The general rule for determining whether vicarious liability will be imposed upon an employer is where the employee has inflicted some form of harm while acting within the scope of employment and the employer would not otherwise be liable for its own acts. The critical analysis for a Court is generally what are acts within the scope of employment. To be within the scope of employment, an employee’s acts must either: (1) be incidental to the conduct authorized by the employer, or (2) further the employer’s business to an appreciable extent.
The Indiana Supreme Court in Cox v. Evansville, recently expounded that “acts that may be incidental to authorized conduct” include acts that “naturally or predictably arise” from activities the employer has delegated or authorized the employee to do.[1] This means, depending on the circumstances, that acts the employer expressly forbids, or that violate the employer’s rules, orders or instructions, may still be found to be acts that are within the scope of employment.[2]

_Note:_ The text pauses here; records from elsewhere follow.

(** * magicStatTraker_UI: statistics deltas, result resolution and reconciliation

    A shallow embedding of the stat-tracking core of the Angular front end:
    - [MatchHistoryComponent] (match.service.ts): result resolution, delta
      building / inversion / merging and the clamped rollback payloads;
    - [CreateGameComponent] (decks.component.ts): the apply path, its delta
      maps, update payloads and the favorite-deck aggregation;
    - [PlayersComponent] and [DecksComponent]: the derived win percentage.

    Modelling conventions.
    - A loosely typed record ([Record<string, unknown>]) is a finite map from
      field names to JavaScript values; a missing field and a field holding
      [undefined] read alike.  Records arrive as JSON, so a number in a
      record is always finite; the model covers the integer-valued ones
      (identifiers and counters, within the safe-integer range), on which
      [+], unary [-] and [Math.max] are exact.
    - Strings are modelled by their ASCII characters: [trim] strips the ASCII
      white space, [toLowerCase] folds [A-Z].
    - A JavaScript [Map] is an insertion-ordered association list.
    - HTTP calls are not run: a reconciliation pass is the list of update
      requests it hands to the store, given the snapshots it fetched.

    Layout: the embedding of each component, then the vocabulary and the
    scenarios the statements use, then the properties. *)

From Stdlib Require Import ZArith QArith Strings.String Strings.Ascii List Bool Lia.
From Stdlib Require Import Numbers.DecimalString.
From stdpp Require Import base option gmap strings list.

Local Open Scope string_scope.
Local Open Scope Z_scope.

(* ===================================================================== *)
(** ** JavaScript values and the built-ins the code relies on *)
(* ===================================================================== *)

Module Js.

Inductive value : Type :=
| VUndefined
| VNull
| VBool (b : bool)
| VNum (n : Z)
| VStr (s : string).

#[global] Instance value_eq_dec : EqDecision value.
Proof. solve_decision. Defined.

(** [record[key]]: an absent field reads as [undefined]. *)
Definition get (r : gmap string value) (k : string) : value :=
  default VUndefined (r !! k).

(** [a ?? b] *)
Definition nullish (v : value) : bool :=
  match v with VUndefined | VNull => true | _ => false end.

Definition coalesce (a b : value) : value := if nullish a then b else a.

(** ToBoolean *)
Definition truthy (v : value) : bool :=
  match v with
  | VUndefined | VNull => false
  | VBool b => b
  | VNum n => negb (n =? 0)
  | VStr s => negb (String.eqb s "")
  end.

(** *** Strings *)

Definition isWhiteSpace (c : ascii) : bool :=
  let n := nat_of_ascii c in
  (Nat.eqb n 32 || (Nat.leb 9 n && Nat.leb n 13))%bool.

Fixpoint trimStart (s : string) : string :=
  match s with
  | EmptyString => EmptyString
  | String c s' => if isWhiteSpace c then trimStart s' else s
  end.

Fixpoint trimEnd (s : string) : string :=
  match s with
  | EmptyString => EmptyString
  | String c s' =>
      let t := trimEnd s' in
      if (isWhiteSpace c && String.eqb t "")%bool then EmptyString
      else String c t
  end.

Definition trim (s : string) : string := trimEnd (trimStart s).

Definition lowerChar (c : ascii) : ascii :=
  let n := nat_of_ascii c in
  if (Nat.leb 65 n && Nat.leb n 90)%bool then ascii_of_nat (n + 32) else c.

Fixpoint toLowerCase (s : string) : string :=
  match s with
  | EmptyString => EmptyString
  | String c s' => String (lowerChar c) (toLowerCase s')
  end.

(** [s.includes(pat)] *)
Fixpoint includes (s pat : string) : bool :=
  (String.prefix pat s
   || match s with
      | EmptyString => false
      | String _ s' => includes s' pat
      end)%bool.

(** [s.replace(/[^a-z0-9]+/g, '')] keeps exactly the characters of
    [a-z0-9]. *)
Definition isLowerAlnum (c : ascii) : bool :=
  let n := nat_of_ascii c in
  ((Nat.leb 97 n && Nat.leb n 122) || (Nat.leb 48 n && Nat.leb n 57))%bool.

Fixpoint stripNonAlnum (s : string) : string :=
  match s with
  | EmptyString => EmptyString
  | String c s' =>
      if isLowerAlnum c then String c (stripNonAlnum s') else stripNonAlnum s'
  end.

(** *** Numbers *)

Definition digitOf (c : ascii) : option Z :=
  let n := nat_of_ascii c in
  if (Nat.leb 48 n && Nat.leb n 57)%bool then Some (Z.of_nat (n - 48)) else None.

Fixpoint parseDigits (s : string) (acc : Z) : option Z :=
  match s with
  | EmptyString => Some acc
  | String c s' =>
      match digitOf c with
      | Some d => parseDigits s' (10 * acc + d)
      | None => None
      end
  end.

Definition parseUnsigned (s : string) : option Z :=
  match s with
  | EmptyString => None
  | _ => parseDigits s 0
  end.

(** [Number(s)] on a string, [None] standing for [NaN]: white space is
    trimmed, the empty string is 0, and a signed decimal integer literal is
    its value.  (Fractions, exponents and radix prefixes are outside the
    integer model.) *)
Definition numberOfString (s : string) : option Z :=
  match trim s with
  | EmptyString => Some 0
  | String "+" r => parseUnsigned r
  | String "-" r => Z.opp <$> parseUnsigned r
  | t => parseUnsigned t
  end.

(** [Number(v)] *)
Definition toNumber (v : value) : option Z :=
  match v with
  | VUndefined => None
  | VNull => Some 0
  | VBool b => Some (if b then 1 else 0)
  | VNum n => Some n
  | VStr s => numberOfString s
  end.

Definition stringOfZ (n : Z) : string :=
  NilZero.string_of_int (Z.to_int n).

(** [String(v)] *)
Definition toString (v : value) : string :=
  match v with
  | VUndefined => "undefined"
  | VNull => "null"
  | VBool b => if b then "true" else "false"
  | VNum n => stringOfZ n
  | VStr s => s
  end.

(** A string used as a condition: [!s] holds for [undefined] and [""]. *)
Definition truthyStr (s : option string) : bool :=
  match s with
  | Some t => negb (String.eqb t "")
  | None => false
  end.

(** The test shared by every id reader: a number, or a non-blank string
    that [Number] parses ([typeof c === 'number' && Number.isFinite(c)], else
    [typeof c === 'string' && c.trim() !== '' && !Number.isNaN(Number(c))]). *)
Definition numericId (candidate : value) : option Z :=
  match candidate with
  | VNum n => Some n
  | VStr s =>
      if negb (String.eqb (trim s) "") then numberOfString s else None
  | _ => None
  end.

(** [typeof v === 'number' ? v : Number(v) || 0] *)
Definition numberOrZero (v : value) : Z :=
  match v with
  | VNum n => n
  | _ => default 0 (toNumber v)
  end.

(** An optional field of a typed record read as a value: absent is
    [undefined]. *)
Definition optNum (o : option Z) : value :=
  match o with Some n => VNum n | None => VUndefined end.

Definition optStr (o : option string) : value :=
  match o with Some s => VStr s | None => VUndefined end.

(** *** Quotients

    [wins / total * 100] leaves the integers; its value is a double, of
    which the model keeps the rational value and the three special
    results of a division. *)
Inductive double : Type :=
| DFin (q : Q)
| DNaN
| DPosInf
| DNegInf.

An example of this expansion is where an employee of a healthcare provider texts her husband regarding a patient who was visiting the office. The employee has access to the patient’s medical records during her employment, but the employer requires that these records be kept as confidential. Because some of the employee’s acts were authorized, the Court of Appeals found it was for the jury to determine whether the employee texting her husband, contrary to her training and agreement, was within her scope of employment. The critical point here being the healthcare provider explicitly trained its employees not to divulge medical information, and required its employees to sign an agreement that they would not engage in this type of behavior.[3]
Interestingly, a similar fact pattern was presented to a different panel of the Indiana Court of Appeals, who found the decision in Cox should be limited to police employment.[4]
Therefore, until the Indiana Supreme Court provides further guidance, employers must be vigilant in preventing their employees from committing injurious acts. In addition to training employees and having employees sign agreements prohibiting them from committing injurious acts, employers may need to take other steps to protect themselves from liability. This may come in the form of strict rules regarding cell phone use, more narrowly tailoring access to confidential information, and perhaps even more careful monitoring of employees. Especially during these unprecedented times of COVID-19 and the vast growth of remote work, employers need to consider what expanded risks of liability they have for their employees’ actions.
[1] See Cox v. Evansville Police Department, 107 N.E.3d 453, 461 (Ind. 2018).
[2] Id.
[3] Sodervick v. Parkview Health System, Inc., 148 N.E.3d 1124 (Ind. Ct. App. 2020).
[4] See Hayden v. Franciscan Alliance, Inc., 131 N.E.3d 685 (Ind. Ct. App. 2019).